Joint Product. This Agreement is the joint product of the Company and Executive and each provision hereof has been subject to mutual consultation, negotiation and agreement of the Company and Executive and shall not be construed for or against either party hereto.
Headings. Section headings are used herein for convenience of reference only and shall not affect the meaning of any provision of this Agreement.
Rules of Construction. Whenever the context so requires, the use of the singular shall be deemed to include the plural and vice versa.
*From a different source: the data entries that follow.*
Lemma scan_channels_frame keys t s :
  let s' := (scan_channels keys t s).2 in
  processing_channels s' = processing_channels s ∧
  channel_queues s' = channel_queues s ∧
  global_rate_limit_reset s' = global_rate_limit_reset s.
Proof.
  revert s. induction keys as [|ch keys IH]; intros s; simpl; [done|].
  run. destruct (queue_of s ch); [apply IH|].
  case_bool_decide; [apply IH|].
  pose proof (can_send_state ch t s) as Hs.
  destruct (_can_send_to_channel ch t s) as [can s1]. simpl in Hs.
  specialize (IH s1). destruct (scan_channels keys t s1) as [started s2].
  simpl in *. by rewrite Hs in IH.
Qed.

Lemma process_queues_frame t s :
  let s' := (_process_queues t s).2 in
  processing_channels s' = processing_channels s ∧
  channel_queues s' = channel_queues s ∧
  global_rate_limit_reset s' = global_rate_limit_reset s.
Proof.
  unfold _process_queues. run.
  pose proof (globally_limited_state t s) as Hs.
  destruct (_is_globally_rate_limited t s) as [limited s1]. simpl in Hs.
  destruct limited; simpl; [by rewrite Hs|].
  pose proof (scan_channels_frame (map_to_list (channel_queues s1)).*1 t s1) as Hf.
  destruct (scan_channels _ t s1) as [started s2]. simpl in Hf.
  rewrite Hs in Hf. by destruct started.
Qed.

Lemma flush_all_queues_state s : (flush_all_queues s).2 = s.
Proof. reflexivity. Qed.

Lemma get_queue_stats_state clock s : (get_queue_stats clock s).2 = s.
Proof. reflexivity. Qed.

(** *** Mutual exclusion of workers *)

Lemma holds_claim_spawn l l' ts chs i ch :
  holds_claim {| lim := l'; tasks := ts ++ spawn chs |} i ch ↔
  holds_claim {| lim := l; tasks := ts |} i ch.
Proof.
  unfold holds_claim. simpl. split; intros [pc [Hi Hh]]; exists pc; split; try done.
  - apply lookup_app_Some in Hi as [Hi|[_ Hi]]; [done|].
    unfold spawn in Hi. rewrite list_lookup_fmap in Hi.
    destruct (chs !! _); simplify_eq/=.
  - by apply lookup_app_l_Some.
Qed.

Lemma claims_wf_spawn σ l' chs :
  processing_channels l' = processing_channels (lim σ) →
  claims_wf σ → claims_wf {| lim := l'; tasks := tasks σ ++ spawn chs |}.
Proof.
  intros HP [Huniq Hin]. destruct σ as [l ts]. simpl in *. split.
  - intros i j ch Hi Hj. apply (Huniq i j ch); by eapply holds_claim_spawn.
  - intros i ch Hi. simpl. rewrite HP. apply (Hin i). by eapply holds_claim_spawn.
Qed.

Lemma claims_wf_update σ i ch pc pc' l' :
  claims_wf σ →
  tasks σ !! i = Some (ch, pc) →
  (holding pc' = true → holding pc = true ∨ ch ∉ processing_channels (lim σ)) →
  (∀ c, c ∈ processing_channels (lim σ) →
        c ∈ processing_channels l' ∨ (c = ch ∧ holding pc = true)) →
  (holding pc' = true → ch ∈ processing_channels l') →
  claims_wf {| lim := l'; tasks := <[i := (ch, pc')]> (tasks σ) |}.
Proof.
  intros [Huniq Hin] Hi H1 H2 H3.
  assert (Hlt : (i < length (tasks σ))%nat) by by eapply lookup_lt_Some.
  assert (Hold : ∀ j c, j ≠ i →
    holds_claim {| lim := l'; tasks := <[i := (ch, pc')]> (tasks σ) |} j c →
    holds_claim σ j c).
  { intros j c Hne [q [Hj Hq]]. simpl in Hj.
    rewrite list_lookup_insert_ne in Hj by done. by exists q. }
  assert (Hnew : ∀ c,
    holds_claim {| lim := l'; tasks := <[i := (ch, pc')]> (tasks σ) |} i c →
    c = ch ∧ holding pc' = true).
  { intros c [q [Hj Hq]]. simpl in Hj.
    rewrite list_lookup_insert_eq in Hj by done. by simplify_eq. }
  assert (Hclash : ∀ j, j ≠ i → holds_claim σ j ch → holding pc' = true → False).
  { intros j Hne Hj Hp. destruct (H1 Hp) as [Hpc|Hfree].
    - apply Hne. apply (Huniq j i ch); [done|]. by exists pc.
    - apply Hfree. by apply (Hin j). }
  split.
  - intros j k c Hj Hk.
    destruct (decide (j = i)) as [->|Hji], (decide (k = i)) as [->|Hki]; try done.
    + apply Hnew in Hj as [-> Hp]. apply Hold in Hk; [|done].
      by destruct (Hclash k).
    + apply Hnew in Hk as [-> Hp]. apply Hold in Hj; [|done].
      by destruct (Hclash j).
    + apply (Huniq j k c); by apply Hold.
  - intros j c Hj. simpl. destruct (decide (j = i)) as [->|Hji].
    + apply Hnew in Hj as [-> Hp]. by apply H3.
    + apply Hold in Hj; [|done].
      destruct (H2 c (Hin j c Hj)) as [Hc|[-> Hp]]; [done|].
      destruct Hji. apply (Huniq j i ch); [done|]. by exists pc.
Qed.

Lemma claims_wf_exec ev σ : claims_wf σ → claims_wf (sys_exec ev σ).1.
Proof.
  intros Hwf. destruct ev as [x|clock| |i inp|i|clock]; simpl.
  - pose proof (queue_message_frame (sub_channel x) (sub_embed x) (sub_file x)
      (sub_content x) (sub_priority x) (sub_callback x) (sub_hash_clock x)
      (sub_time x) (sub_utc x) (lim σ)) as [HP _].
    unfold submit. destruct (queue_message _ _ _ _ _ _ _ _ _ _) as [o l]. simpl in *.
    rewrite <- (app_nil_r (tasks σ)). by apply (claims_wf_spawn σ l []).
  - pose proof (process_queues_frame clock (lim σ)) as [HP _].
    destruct (_process_queues clock (lim σ)) as [r l]. simpl in *.
    by apply claims_wf_spawn.
  - by apply claims_wf_spawn.
  - destruct (tasks σ !! i) as [[ch pc]|] eqn:Hi; [|done].
    pose proof (worker_step_claim ch pc inp (lim σ)) as Hstep.
    destruct (_process_channel_queue ch pc inp (lim σ)) as [[pc' acts] l]. simpl in *.
    apply (claims_wf_update σ i ch pc pc' l Hwf Hi).
    + intros Hp. destruct pc; simpl in *; auto; [|by simplify_eq/=].
      destruct Hstep as [[_ Hs]|[Hfree _]]; [by simplify_eq/=|auto].
    + intros c Hc. destruct pc; simpl in *;
        [ destruct Hstep as [[_ Hs]|[Hfree [[_ ->]|[_ ->]]]];
            [simplify_eq/=; by left| |]; left; set_solver
        | (destruct Hstep as [[_ ->]|[_ ->]]; [by left|];
           destruct (decide (c = ch)) as [->|Hne]; [by right|left; set_solver]) ..
        | simplify_eq/=; by left ].
    + intros Hp. destruct Hwf as [_ Hin]. destruct pc; simpl in *;
        [ destruct Hstep as [[_ Hs]|[Hfree [[_ ->]|[-> _]]]];
            [by simplify_eq/=| set_solver | done]
        | (destruct Hstep as [[_ ->]|[-> _]]; [|done]; apply (Hin i); by eexists) ..
        | by simplify_eq/= ].
  - destruct (tasks σ !! i) as [[ch pc]|] eqn:Hi; [|done].
    unfold worker_cancel. destruct (holding pc) eqn:Hpc; run.
    + apply (claims_wf_update σ i ch pc WDone _ Hwf Hi); simpl; try done.
      intros c Hc. destruct (decide (c = ch)) as [->|Hne]; [by right|left; set_solver].
    + apply (claims_wf_update σ i ch pc WDone _ Hwf Hi); simpl; try done.
      intros c Hc. by left.
  - rewrite <- (app_nil_r (tasks σ)). by apply (claims_wf_spawn σ (lim σ) []).
Qed.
Counterparts. This Agreement may be executed in any number of counterparts, each of which so executed shall be deemed to be an original, and such counterparts shall together constitute a single Agreement.
Beneficiaries. Whenever this Agreement provides for any payment to the Executive at the time Executive is deceased, such payment shall be made to Executive’s estate, or such payment may be made instead to such beneficiary or beneficiaries as the Executive may designate in a writing filed with the Company. The Executive shall have the right to revoke any such designation and to designate a new beneficiary or beneficiaries by written notice to the Company (and to any applicable insurance company) to such effect.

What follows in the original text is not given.